12. A computer program comprising instructions which, when executed by a processor, cause the processor to perform the actions of any of claims 9 to 11.

13. A carrier comprising the computer program of claim 12, wherein the carrier is one of an electronic signal, an optical signal, an electromagnetic signal, a magnetic signal, an electrical signal, a radio signal, a microwave signal, or a computer readable storage medium.

14. A user equipment, UE, (120) configured to handle secondary cell group, SCG, operation in a wireless communication network (100), wherein the UE (120) is further configured to:

determining a preferred mode of operation associated with the SCG, and

a message is sent to a network node (110), the message being adapted to include the determined preferred mode of operation associated with the SCG.

15. The UE (120) of claim 14, wherein the preferred mode of operation associated with the SCG is adapted to be any one or more of: an added SCG, an activated SCG, a deactivated SCG, or a released SCG.

16. The UE (120) of any one of claims 14 to 15, further configured to:

wherein the UE (120) is configured to send the message when a trigger condition is met.

17. The UE (120) of any one of claims 14 to 16, further configured to:

receiving a configuration from the network node (110), the configuration being adapted to configure the UE (120) to:

-sending a message to the network node (110), the message being adapted to comprise the determined preferred mode of operation associated with the SCG.

18. The UE (120) of claim 17, wherein the configuration is further adapted to configure the UE (120) to: a preferred mode of operation associated with the SCG is determined and the message is sent when a trigger condition is met.

19. The UE (120) of any one of claims 14 to 18, wherein the UE (120) is further configured to determine a preferred mode of operation associated with the SCG by:

determining whether SCG is to be added, reserved or released, and

when it is determined that SCGs are to be added or reserved, it is further determined whether the added or reserved SCGs are to be activated or deactivated.

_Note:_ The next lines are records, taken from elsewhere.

(** * Huffman block compressor (lib/compress/huf_compress.c)

    A shallow embedding of the table builder, the table serializer and the
    block compressor, and the properties of the specification proved (or
    refuted) on it. *)

From Stdlib Require Import ZArith List Lia Bool Permutation.
Import ListNotations.
Local Open Scope Z_scope.

(** ** Machine integers

    Values are kept in [Z]; every C conversion is written out. *)

Definition U32 (x : Z) : Z := x mod 2^32.
Definition U16 (x : Z) : Z := x mod 2^16.
Definition BYTE (x : Z) : Z := x mod 2^8.
Definition size_t (x : Z) : Z := x mod 2^64.
(** [int]: two's complement on 32 bits. *)
Definition S32 (x : Z) : Z := (x + 2^31) mod 2^32 - 2^31.

(** ** Constants of huf.h *)

(** Modelled from the spec: huf.h is not part of the sources; the spec gives
    [L_max = 12], [L_default = 11], [symbol_max = 255] and
    [block_size_max = 128 KiB]. *)
Definition HUF_TABLELOG_MAX : Z := 12.
Definition HUF_TABLELOG_DEFAULT : Z := 11.
Definition HUF_SYMBOLVALUE_MAX : Z := 255.
Definition HUF_BLOCKSIZE_MAX : Z := 128 * 1024.
Definition STARTNODE : Z := HUF_SYMBOLVALUE_MAX + 1.
(** Number of elements of [huffNodeTable]. *)
Definition huffNodeTable_len : Z := 2 * HUF_SYMBOLVALUE_MAX + 1 + 1.

(** ** Results

    A C function of this file either completes, returns [ERROR(e)], or has
    no defined behaviour (an access outside an object, a shift by too many
    bits, a loop that runs out of the fuel the model gives it). *)

Inductive ERR_code : Type :=
| GENERIC
| maxSymbolValue_tooLarge
| maxSymbolValue_tooSmall
| tableLog_tooLarge
| dstSize_tooSmall
| srcSize_wrong
| corruption_detected.

Inductive outcome (A : Type) : Type :=
| Ret (a : A)
| Err (e : ERR_code)
| Undef.
Arguments Ret {A} a.
Arguments Err {A} e.
Arguments Undef {A}.

Definition bind {A B : Type} (m : outcome A) (k : A -> outcome B) : outcome B :=
  match m with
  | Ret a => k a
  | Err e => Err e
  | Undef => Undef
  end.

Notation "x <- m ;; k" := (bind m (fun x => k))
  (at level 61, m at next level, right associativity).
Notation "' pat <- m ;; k" := (bind m (fun x => match x with pat => k end))
  (at level 61, pat pattern, m at next level, right associativity).

(** Loops.  [for_up k i body] runs [body i], [body (i+1)], ... [k] times;
    [for_down] counts downwards; [while_loop] runs [body] as long as [cond]
    holds, and is undefined when the fuel does not suffice. *)

Fixpoint for_up {St : Type} (k : nat) (i : Z) (body : Z -> St -> outcome St) (s : St)
  : outcome St :=
  match k with
  | O => Ret s
  | S k' => s' <- body i s ;; for_up k' (i + 1) body s'
  end.

Fixpoint for_down {St : Type} (k : nat) (i : Z) (body : Z -> St -> outcome St) (s : St)
  : outcome St :=
  match k with
  | O => Ret s
  | S k' => s' <- body i s ;; for_down k' (i - 1) body s'
  end.

Fixpoint while_loop {St : Type} (fuel : nat) (cond : St -> outcome bool)
  (body : St -> outcome St) (s : St) : outcome St :=
  match fuel with
  | O => Undef
  | S fuel' =>
      b <- cond s ;;
      if b then s' <- body s ;; while_loop fuel' cond body s' else Ret s
  end.

(** ** Arrays

    An array is a function from indices to values together with the bounds
    the C object has; reads and writes outside the bounds are undefined. *)

Definition upd {A : Type} (a : Z -> A) (i : Z) (v : A) : Z -> A :=
  fun j => if j =? i then v else a j.

Definition aget {A : Type} (lo hi : Z) (a : Z -> A) (i : Z) : outcome A :=
  if (lo <=? i) && (i <=? hi) then Ret (a i) else Undef.

Definition aset {A : Type} (lo hi : Z) (a : Z -> A) (i : Z) (v : A)
  : outcome (Z -> A) :=
  if (lo <=? i) && (i <=? hi) then Ret (upd a i v) else Undef.

(** [count] is a vector of [U32]; reading past its end is undefined. *)
Definition count_get (count : list Z) (n : Z) : outcome Z :=
  if 0 <=? n then
    match nth_error count (Z.to_nat n) with
    | Some c => Ret c
    | None => Undef
    end
  else Undef.

(** Modelled from the spec: bitstream.h is not part of the sources;
    [BIT_highbit32 v] is the position of the highest set bit,
    [floor (log2 v)], and has no defined value at 0. *)
Definition BIT_highbit32 (v : Z) : outcome Z :=
  if 0 <? v then Ret (Z.log2 v) else Undef.

(** [1 << k] on [int]; undefined unless [0 <= k < 31]. *)
Definition shl1 (k : Z) : outcome Z :=
  if (0 <=? k) && (k <? 31) then Ret (Z.shiftl 1 k) else Undef.

(** ** Data *)

Record HUF_CElt : Type := mkCElt { val : Z; nbBits : Z }.

(** The fields [count] and [nbBits] of the C struct are [n_count] and
    [n_nbBits] here. *)
Record nodeElt : Type := mkNode { n_count : Z; parent : Z; byte : Z; n_nbBits : Z }.

Definition set_count (e : nodeElt) (c : Z) : nodeElt :=
  mkNode c (parent e) (byte e) (n_nbBits e).
Definition set_parent (e : nodeElt) (p : Z) : nodeElt :=
  mkNode (n_count e) p (byte e) (n_nbBits e).
Definition set_byte (e : nodeElt) (b : Z) : nodeElt :=
  mkNode (n_count e) (parent e) b (n_nbBits e).
Definition set_nbBits (e : nodeElt) (b : Z) : nodeElt :=
  mkNode (n_count e) (parent e) (byte e) b.

(** The node table is indexed as the code indexes [huffNode = huffNode0 + 1]:
    index [-1] is [huffNode0[0]], the last element is [huffNode[510]]. *)
Definition nodeTable : Type := Z -> nodeElt.
Definition node_lo : Z := -1.
Definition node_hi : Z := huffNodeTable_len - 2.

Definition rd (t : nodeTable) (i : Z) : outcome nodeElt := aget node_lo node_hi t i.
Definition wr (t : nodeTable) (i : Z) (e : nodeElt) : outcome nodeTable :=
  aset node_lo node_hi t i e.

(** [memset (huffNode0, 0, sizeof (huffNodeTable))] *)
Definition zero_node : nodeElt := mkNode 0 0 0 0.
Definition zero_table : nodeTable := fun _ => zero_node.

(** ** HUF_sort *)

Record rankPos : Type := mkRankPos { base : Z; current : Z }.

20. A network node (110) configured to handle secondary cell group, SCG, operation in a wireless communication network (100), wherein the network node (110) is further configured to:

a message is received from a user equipment, UE, (120), the message being adapted to include the determined preferred mode of operation associated with the SCG.

21. The network node (110) according to claim 20, further configured to receive the message when the UE (120) fulfils a trigger condition.

22. The network node (110) according to any of claims 20-21, further configured to:

transmitting a configuration to the UE (120), the configuration being adapted to configure the UE (120) to:

a preferred mode of operation associated with the SCG is determined, and upon satisfaction of a trigger condition, a message is sent to the network node (110), the message being adapted to include the determined preferred mode of operation associated with the SCG.